*** Begin section ***
Lemma unique_docs_values_NoDup (all_docs : list Document) :
  NoDup (map page_content all_docs) ->
  PyDict.values (unique_docs all_docs) = all_docs.
Proof.
  intros ND. apply same_texts_same_list; [|assumption|].
  - rewrite unique_docs_values_texts.
    rewrite keep_first_occurrence_NoDup; auto.
  - intros d Hd. now apply unique_docs_values_In, last_with_text_text in Hd.
Qed.

(** X1: every chunk of the pool is one of the retrieved chunks, and the
    pool is no longer than the two result sequences together. *)
Theorem hybrid_search_pool_from_results (q : string) (cr br : Retriever) :
  exists pool,
    outcome (_hybrid_search q cr br) = inr pool /\
    (forall d, In d pool -> In d (invoke cr q ++ invoke br q)) /\
    List.length pool <= List.length (invoke cr q) + List.length (invoke br q).
Proof.
  rewrite _hybrid_search_eq. eexists. split; [reflexivity|]. split.
  - intros d Hd. now apply unique_docs_values_In, last_with_text_text in Hd.
  - rewrite <- length_app,
      <- (length_map page_content (PyDict.values _)), unique_docs_values_texts,
      length_map.
    apply keep_first_occurrence_length.
Qed.

(** X2: when no text occurs twice among the retrieved chunks, the pool is
    the dense results followed by the sparse results, unchanged. *)
Theorem hybrid_search_distinct_texts_concat (q : string) (cr br : Retriever) :
  NoDup (map page_content (invoke cr q ++ invoke br q)) ->
  outcome (_hybrid_search q cr br) = inr (invoke cr q ++ invoke br q).
Proof.
  intros ND. rewrite _hybrid_search_eq. unfold outcome. simpl.
  now rewrite unique_docs_values_NoDup.
Qed.

Lemma hybrid_search_distinct_texts_concat_witness :
  outcome (_hybrid_search "capital of France?"
             (fixed_retriever [chunk_A]) (fixed_retriever [chunk_B])) =
  inr (invoke (fixed_retriever [chunk_A]) "capital of France?" ++
       invoke (fixed_retriever [chunk_B]) "capital of France?").
Proof.
  apply (hybrid_search_distinct_texts_concat "capital of France?"
           (fixed_retriever [chunk_A]) (fixed_retriever [chunk_B])).
  repeat constructor; simpl; intuition discriminate.
Defined.

(** X3: the texts of the pool are the distinct dense texts in dense order,
    followed by the distinct sparse texts that no dense chunk carries. *)
Theorem hybrid_search_dense_then_new_sparse (q : string) (cr br : Retriever) :
  exists pool,
    outcome (_hybrid_search q cr br) = inr pool /\
    map page_content pool =
      map page_content (keep_first_occurrence [] (invoke cr q)) ++
      map page_content
        (keep_first_occurrence
           (map page_content (keep_first_occurrence [] (invoke cr q)))
           (invoke br q)).
Proof.
  rewrite _hybrid_search_eq. eexists. split; [reflexivity|].
  now rewrite unique_docs_values_texts, keep_first_occurrence_app, map_app.
Qed.

(** X4: the deduplication is idempotent: a pool put through it again comes
    back unchanged. *)
Theorem hybrid_search_pool_fixed_point (q : string) (cr br : Retriever) :
  exists pool,
    outcome (_hybrid_search q cr br) = inr pool /\
    PyDict.values (unique_docs pool) = pool.
Proof.
  rewrite _hybrid_search_eq. eexists. split; [reflexivity|].
  apply unique_docs_values_NoDup.
  rewrite unique_docs_values_keys. apply (fold_NoDup _ PyDict.empty). constructor.
Qed.

(* ------------------------------------------------------------------ *)
(** * Further properties of the re-ranker *)

Lemma StronglySorted_app_inv {A} (R : A -> A -> Prop) (l1 l2 : list A) :
  StronglySorted R (l1 ++ l2) ->
  forall x y, In x l1 -> In y l2 -> R x y.
Proof.
  induction l1 as [|a l1 IH]; simpl; intros Hs x y Hx Hy; [contradiction|].
  apply StronglySorted_inv in Hs as [Hs Ha].
  destruct Hx as [<- | Hx]; [|now apply IH].
  rewrite Forall_forall in Ha. apply Ha, in_or_app. now right.
Qed.

Lemma Forall2_In_l {A B} (P : A -> B -> Prop) (l : list A) (l' : list B) :
  Forall2 P l l' -> forall x, In x l -> exists y, In y l' /\ P x y.
Proof.
  induction 1 as [|x0 y0 l l' H0 H IH]; intros x Hx; simpl in *; [contradiction|].
  destruct Hx as [<- | Hx]; [eauto|].
  destruct (IH x Hx) as (y & Hy & HP). eauto.
Qed.

Lemma map_snd_combine_firstn {A B} (l : list A) (l' : list B) :
  map snd (combine l l') = firstn (List.length l) l'.
Proof.
  revert l'. induction l as [|a l IH]; intros [|b l']; simpl; try reflexivity.
  now rewrite IH.
Qed.

Section SortedInput.
Context {K A : Type}.
Variable lt : K -> K -> bool.
Variable key : A -> K.

Lemma insort_right_last (x : A) (l : list A) :
  (forall y, In y l -> lt (key x) (key y) = false) ->
  insort_right lt key x l = l ++ [x].
Proof.
  induction l as [|y l IH]; simpl; intros H; [reflexivity|].
  rewrite (H y (or_introl eq_refl)). f_equal. apply IH. auto.
Qed.

Lemma fold_insort_sorted_input (l : list A) : forall sorted,
  StronglySorted (fun a b => lt (key b) (key a) = false) l ->
  (forall a x, In a sorted -> In x l -> lt (key x) (key a) = false) ->
  fold_left (fun s x => insort_right lt key x s) l sorted = sorted ++ l.
Proof.
  induction l as [|x l IH]; intros sorted Hs Hbefore; simpl.
  - now rewrite app_nil_r.
  - apply StronglySorted_inv in Hs as [Hs Hx].
    rewrite insort_right_last by (intros y Hy; apply Hbefore; simpl; auto).
    rewrite IH; [now rewrite <- app_assoc | assumption |].
    intros a z Ha Hz. apply in_app_or in Ha as [Ha | [<- | []]].
    + apply Hbefore; simpl; auto.
    + rewrite Forall_forall in Hx. now apply Hx.
Qed.

(** A list whose keys never go up is left as it is by the descending
    sort. *)
Lemma list_sort_reverse_sorted_input (l : list A) :
  StronglySorted (fun a b => lt (key a) (key b) = false) l ->
  list_sort lt key true l = l.
Proof.
  intros Hs. unfold list_sort, sort_ascending.
  rewrite fold_insort_sorted_input.
  - simpl. apply rev_involutive.
  - now apply (StronglySorted_rev (fun a b => lt (key a) (key b) = false)).
  - intros a x [].
Qed.
End SortedInput.

Lemma combine_sorted_fst {A B} (R : A -> A -> Prop) (l : list A) (l' : list B) :
  StronglySorted R l ->
  StronglySorted (fun p q => R (fst p) (fst q)) (combine l l').
Proof.
  intros Hs. revert l'. induction Hs as [|a l Hs IH Ha]; intros [|b l']; simpl;
    try constructor; [apply IH|].
  rewrite Forall_forall in *. intros [a' b'] HIn. simpl.
  apply Ha. eapply in_combine_l, HIn.
Qed.

Section RerankMore.
Context {score : Type}.
Variable score_lt : score -> score -> bool.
*** End section ***
▶ What the task asks
Take from the listing above each line in which the string "PyDict" is found.

▶ Task answer
  PyDict.values (unique_docs all_docs) = all_docs.
      <- (length_map page_content (PyDict.values _)), unique_docs_values_texts,
    PyDict.values (unique_docs pool) = pool.
  rewrite unique_docs_values_keys. apply (fold_NoDup _ PyDict.empty). constructor.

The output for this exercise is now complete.